The major and obvious downside to this approach is that people know this is happening, it won't work, or they'll be mad that you lied -- even though you were only lying to better communicate the truth! One possible way of getting around this is to describe the numbers as something other than percentages; using some made-up index that sounds enough like it to convince the layperson, while also being open to detailed examination by those who are interested.
For instance, we all the heat index and wind chill aren't the same as temperature, but rather represent just how hot or cold the weather actually feels. Likewise, we could report some like "Rain Risk" or "Rain Risk Index" that accounts for known biases in risk perception and rain aversion. The weather man would report a Rain Risk of 80%, while the actual probability of rain is just 60%. This would give us more useful information for the recipients, while also maintaining technical honesty and some level of transparency.
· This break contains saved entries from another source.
(* ===== verification/DSPStep.v ===== *)
(** * DSP: the execution of instructions and the run loops

    [ExecuteInstruction], [Step] and the three run loops of
    [DSPInterpreter.cpp].  A loop that runs until its cycle budget is used up
    takes fuel; [RunCycles_fuel] below is enough for every state. *)
From S2P Require Export DSPIntTables.
From S2P Require DSPIntBranch DSPBreakpoints.

Section Step.
Context {H : Type} {HH : DSPHost H}.

Definition ExecuteInstruction (inst : Z) : M (SDSP H) unit :=
  let opcode_template := GetOpTemplate inst in
  mwhen (op_extended opcode_template) (GetExtOp inst inst) ;;;
  GetOp inst inst ;;;
  mwhen (op_extended opcode_template) ApplyWriteBackLog.

Definition AdvanceStepCounter : M (SDSP H) unit :=
  n <- mget m_step_counter ;; mmodify (set_m_step_counter (u64 (n + 1))).

Definition Step : M (SDSP H) unit :=
  CheckExceptions ;;;
  AdvanceStepCounter ;;;
  opc <- FetchInstruction ;;
  ExecuteInstruction opc ;;;
  pc <- get_pc ;;
  loop_end <- IsLoopEnd (u16 (pc - 1)) ;;
  mwhen loop_end DSPIntBranch.HandleLoop.

(** ** Run loops *)

(** What a [for] loop of a run loop comes to: the function returned, it hit a
    breakpoint (and asked for the stepping state), or it goes on. *)
Inductive batch :=
  | Returned (cycles : Z)
  | BreakHit (cycles : Z)
  | Running (cycles : Z).

(** [n] rounds of the body the loops share, with the checks that loop makes. *)
Fixpoint run_batch (check_halt check_idle : bool) (breakpoints : option DSPBreakpoints.DSPBreakpoints)
    (n : nat) (cycles : Z) : M (SDSP H) batch :=
  match n with
  | O => mret (Running cycles)
  | S n' =>
      c <- mget control_reg ;;
      if check_halt && negb (c .& CR_HALT =? 0) then mret (Returned 0) else
      pc <- get_pc ;;
      hit <- match breakpoints with
             | Some b => mopt ArrayBounds (DSPBreakpoints.IsAddressBreakPoint b pc)
             | None => mret false
             end ;;
      if (hit : bool) then mret (BreakHit cycles) else
      idle <- IsIdleSkip pc ;;
      if check_idle && idle then mret (Returned 0) else
      Step ;;;
      let cycles := cycles - 1 in
      if cycles <=? 0 then mret (Returned 0)
      else run_batch check_halt check_idle breakpoints n' cycles
  end.

(** The [while (true)] of [RunCycles] ([halt_200] false) and [RunCyclesDebug]. *)
Fixpoint run_forever (breakpoints : option DSPBreakpoints.DSPBreakpoints) (fuel : nat) (cycles : Z) :
    M (SDSP H) batch :=
  match fuel with
  | O => mfail OutOfFuel
  | S fuel' =>
      r <- run_batch true true breakpoints 8 cycles ;;
      match r with
      | Running cycles =>
          r <- run_batch false false breakpoints 200 cycles ;;
          match r with
          | Running cycles => run_forever breakpoints fuel' cycles
          | _ => mret r
          end
      | _ => mret r
      end
  end.

Definition run_cycles (breakpoints : option DSPBreakpoints.DSPBreakpoints) (fuel : nat) (cycles : Z) :
    M (SDSP H) batch :=
  r <- run_batch true false breakpoints 8 cycles ;;
  match r with
  | Running cycles => run_forever breakpoints fuel cycles
  | _ => mret r
  end.

(** Every turn of [run_forever] uses up 208 of the cycles. *)
Definition RunCycles_fuel (cycles : Z) : nat := S (Z.to_nat cycles).

(** [RunCycles]: the cycles it returns. *)
Definition RunCycles (cycles : Z) : M (SDSP H) Z :=
  r <- run_cycles None (RunCycles_fuel cycles) cycles ;;
  match r with
  | Returned c | BreakHit c | Running c => mret c
  end.

(** [RunCyclesDebug]: the cycles it returns and whether it asked for the stepping state. *)
Definition RunCyclesDebug (b : DSPBreakpoints.DSPBreakpoints) (cycles : Z) : M (SDSP H) (Z * bool) :=
  r <- run_cycles (Some b) (RunCycles_fuel cycles) cycles ;;
  match r with
  | BreakHit c => mret (c, true)
  | Returned c | Running c => mret (c, false)
  end.

(** [RunCyclesThread] *)
Fixpoint RunCyclesThread_loop (fuel : nat) (cycles : Z) : M (SDSP H) Z :=
  match fuel with
  | O => mfail OutOfFuel
  | S fuel' =>
      c <- mget control_reg ;;
      if negb (c .& CR_HALT =? 0) then mret 0 else
      w <- mget external_interrupt_waiting ;;
      mmodify (set_external_interrupt_waiting false) ;;;
      mwhen w CheckExternalInterrupt ;;;
      Step ;;;
      let cycles := cycles - 1 in
      if cycles <=? 0 then mret 0 else RunCyclesThread_loop fuel' cycles
  end.
Definition RunCyclesThread (cycles : Z) : M (SDSP H) Z :=
  RunCyclesThread_loop (RunCycles_fuel cycles) cycles.

(** ** Safety *)

Lemma safe_ExecuteInstruction inst : dsafe (H:=H) (ExecuteInstruction inst) any.
Proof. unfold ExecuteInstruction. safe_auto. Qed.
Lemma safe_AdvanceStepCounter : dsafe (H:=H) AdvanceStepCounter any.
Proof.
  unfold AdvanceStepCounter. eapply dsafe_bind; [by apply (dsafe_get m_step_counter any)|].
  intros n _. apply dsafe_modify. wf_set.
Qed.
#[local] Hint Resolve safe_ExecuteInstruction safe_AdvanceStepCounter : safe.

(** One step from a well-formed state ends in a well-formed state; the only
    faults it can end in are those of a DMA the program starts. *)
Lemma safe_Step : dsafe (H:=H) Step any.
Proof. unfold Step. safe_auto. Qed.
End Step.
#[export] Hint Resolve safe_Step safe_ExecuteInstruction : safe.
I care a lot more about health than about the weather, but I think predicting rain is a useful device for talking about the same issues of probability perception in health for several reasons. First off, the probabilities in rain forecasting are much more within the realm of human experience than the rare probabilities that come up so often in epidemiology. Secondly, the ethical stakes feel a bit lower when writing about lying about the weather rather than, say, suggesting physicians should systematically mislead their patients, even if the crucial and ultimate aim of the adjustment is to better inform them.
I'm not saying we should walk back all the progress we've made in terms of letting patients and physicians make decisions together, rather than the latter withholding information and paternalistically making decisions for patients based on the physician's preferences rather than the patient's. (That would be silly in part because physicians share their patients' biases.) The idea here is to come up with better measures of uncertainty -- call it adjusted risk or risk indexes or weighted probabilities or whatever -- that help us bypass humans' systematic flaws in understanding uncertainty.
In short: maybe we should lie to better tell the truth. But be honest about it.